YOUR GOAL: Every word of the data must be reproduced in your reply exactly.

RECORDS FOR THE EXERCISE:
Lemma fixed_selector_resolves_witness :
  (Spec.fixed_selector x01 = true /\
   exists name,
     encoding (Byte.to_nat x01) = mkentry (Some encoding_fixed) (Some name) /\
     convert_text_resolve (field sample_fixed) initial_state =
       Returns (mkresolved (Byte.to_nat x01) false (Some name)
                           (mkptr (Caller sample_fixed) 1)) initial_state /\
     observed_resolution (convert_text_resolve (field sample_fixed) initial_state) =
       Some (inr (name, 1))) /\
  (cache_ok (E := copying_engine) initial_state /\
   iconv_open (Collaborators := copying_engine) "UTF-8" "ISO-8859-5"
     <> iconv_failed /\
   iconv (Collaborators := copying_engine)
         (iconv_open (Collaborators := copying_engine) "UTF-8" "ISO-8859-5")
         sample_Hi sizeof_buf = sample_Hi /\
   observed_resolution (convert_text_resolve (field sample_fixed) initial_state) =
     Some (inr ("ISO-8859-5", 1)) /\
   exists st',
     convert_text (E := copying_engine) (field sample_fixed) initial_state =
       Returns result_ptr st' /\
     string_at st' result_ptr = Some sample_Hi).
Proof.
  assert (H1 : Spec.fixed_selector x01 = true) by reflexivity.
  assert (H2 : cache_ok (E := copying_engine) initial_state)
    by (left; split; reflexivity).
  assert (H3 : iconv_open (Collaborators := copying_engine) "UTF-8" "ISO-8859-5"
               <> iconv_failed) by discriminate.
  assert (H4 : iconv (Collaborators := copying_engine)
                 (iconv_open (Collaborators := copying_engine) "UTF-8" "ISO-8859-5")
                 sample_Hi sizeof_buf = sample_Hi) by reflexivity.
  split.
  - split; [exact H1|].
    exact (proj1 (fixed_selector_resolves (E := copying_engine) x01 sample_Hi
                    initial_state) H1).
  - split; [exact H2|]. split; [exact H3|]. split; [exact H4|].
    exact (proj2 (fixed_selector_resolves (E := copying_engine) x01 sample_Hi
                    initial_state) H2 H3 H4).
Defined.

(** C8, as stated, fails on the empty field: the specification's resolver
    answers [InvalidInput], the code answers with the reserved-selector
    failure for code 0x00. *)
Lemma empty_field_not_InvalidInput :
  Spec.resolve [] = inl Spec.InvalidInput /\
  observed_resolution (convert_text_resolve (field []) initial_state) =
    Some (inl (Spec.UnsupportedEncoding x00)) /\
  observed_resolution (convert_text_resolve (field []) initial_state) <>
    Some (Spec.resolve []).
Proof.
  split; [reflexivity|]. split; [reflexivity|]. discriminate.
Qed.

(** C3, as stated, fails on [1F 'a' '&']: with a decoder that returns
    [a&] and an engine that masks every byte, the pipeline returns the
    escaped engine output [??], after an [iconv] call on the decoder's
    output, and not [a&amp;], the escaped decoder output. *)
Lemma freesat_output_not_escaped_directly :
  exists st1 st2,
    convert_text (E := masking_engine) (field sample_freesat) initial_state =
      Returns result_ptr st1 /\
    string_at st1 result_ptr = Some (list_byte_of_string "??") /\
    trace st1 =
      [call_freesat_huffman_to_string sample_freesat 3;
       call_iconv_open "UTF-8" "ISO6937";
       call_iconv 7%Z (list_byte_of_string "a&") sizeof_buf] /\
    xmlify (field (freesat_huffman_to_string
                     (Collaborators := masking_engine) sample_freesat 3))
           initial_state = Returns result_ptr st2 /\
    string_at st2 result_ptr = Some (list_byte_of_string "a&amp;") /\
    string_at st1 result_ptr <> string_at st2 result_ptr.
Proof.
  eexists. eexists.
  split; [vm_compute; reflexivity|].
  split; [vm_compute; reflexivity|].
  split; [vm_compute; reflexivity|].
  split; [vm_compute; reflexivity|].
  split; [vm_compute; reflexivity|].
  vm_compute. discriminate.
Qed.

THE ANSWER:
Lemma fixed_selector_resolves_witness :
  (Spec.fixed_selector x01 = true /\
   exists name,
     encoding (Byte.to_nat x01) = mkentry (Some encoding_fixed) (Some name) /\
     convert_text_resolve (field sample_fixed) initial_state =
       Returns (mkresolved (Byte.to_nat x01) false (Some name)
                           (mkptr (Caller sample_fixed) 1)) initial_state /\
     observed_resolution (convert_text_resolve (field sample_fixed) initial_state) =
       Some (inr (name, 1))) /\
  (cache_ok (E := copying_engine) initial_state /\
   iconv_open (Collaborators := copying_engine) "UTF-8" "ISO-8859-5"
     <> iconv_failed /\
   iconv (Collaborators := copying_engine)
         (iconv_open (Collaborators := copying_engine) "UTF-8" "ISO-8859-5")
         sample_Hi sizeof_buf = sample_Hi /\
   observed_resolution (convert_text_resolve (field sample_fixed) initial_state) =
     Some (inr ("ISO-8859-5", 1)) /\
   exists st',
     convert_text (E := copying_engine) (field sample_fixed) initial_state =
       Returns result_ptr st' /\
     string_at st' result_ptr = Some sample_Hi).
Proof.
  assert (H1 : Spec.fixed_selector x01 = true) by reflexivity.
  assert (H2 : cache_ok (E := copying_engine) initial_state)
    by (left; split; reflexivity).
  assert (H3 : iconv_open (Collaborators := copying_engine) "UTF-8" "ISO-8859-5"
               <> iconv_failed) by discriminate.
  assert (H4 : iconv (Collaborators := copying_engine)
                 (iconv_open (Collaborators := copying_engine) "UTF-8" "ISO-8859-5")
                 sample_Hi sizeof_buf = sample_Hi) by reflexivity.
  split.
  - split; [exact H1|].
    exact (proj1 (fixed_selector_resolves (E := copying_engine) x01 sample_Hi
                    initial_state) H1).
  - split; [exact H2|]. split; [exact H3|]. split; [exact H4|].
    exact (proj2 (fixed_selector_resolves (E := copying_engine) x01 sample_Hi
                    initial_state) H2 H3 H4).
Defined.

(** C8, as stated, fails on the empty field: the specification's resolver
    answers [InvalidInput], the code answers with the reserved-selector
    failure for code 0x00. *)
Lemma empty_field_not_InvalidInput :
  Spec.resolve [] = inl Spec.InvalidInput /\
  observed_resolution (convert_text_resolve (field []) initial_state) =
    Some (inl (Spec.UnsupportedEncoding x00)) /\
  observed_resolution (convert_text_resolve (field []) initial_state) <>
    Some (Spec.resolve []).
Proof.
  split; [reflexivity|]. split; [reflexivity|]. discriminate.
Qed.

(** C3, as stated, fails on [1F 'a' '&']: with a decoder that returns
    [a&] and an engine that masks every byte, the pipeline returns the
    escaped engine output [??], after an [iconv] call on the decoder's
    output, and not [a&amp;], the escaped decoder output. *)
Lemma freesat_output_not_escaped_directly :
  exists st1 st2,
    convert_text (E := masking_engine) (field sample_freesat) initial_state =
      Returns result_ptr st1 /\
    string_at st1 result_ptr = Some (list_byte_of_string "??") /\
    trace st1 =
      [call_freesat_huffman_to_string sample_freesat 3;
       call_iconv_open "UTF-8" "ISO6937";
       call_iconv 7%Z (list_byte_of_string "a&") sizeof_buf] /\
    xmlify (field (freesat_huffman_to_string
                     (Collaborators := masking_engine) sample_freesat 3))
           initial_state = Returns result_ptr st2 /\
    string_at st2 result_ptr = Some (list_byte_of_string "a&amp;") /\
    string_at st1 result_ptr <> string_at st2 result_ptr.
Proof.
  eexists. eexists.
  split; [vm_compute; reflexivity|].
  split; [vm_compute; reflexivity|].
  split; [vm_compute; reflexivity|].
  split; [vm_compute; reflexivity|].
  split; [vm_compute; reflexivity|].
  vm_compute. discriminate.
Qed.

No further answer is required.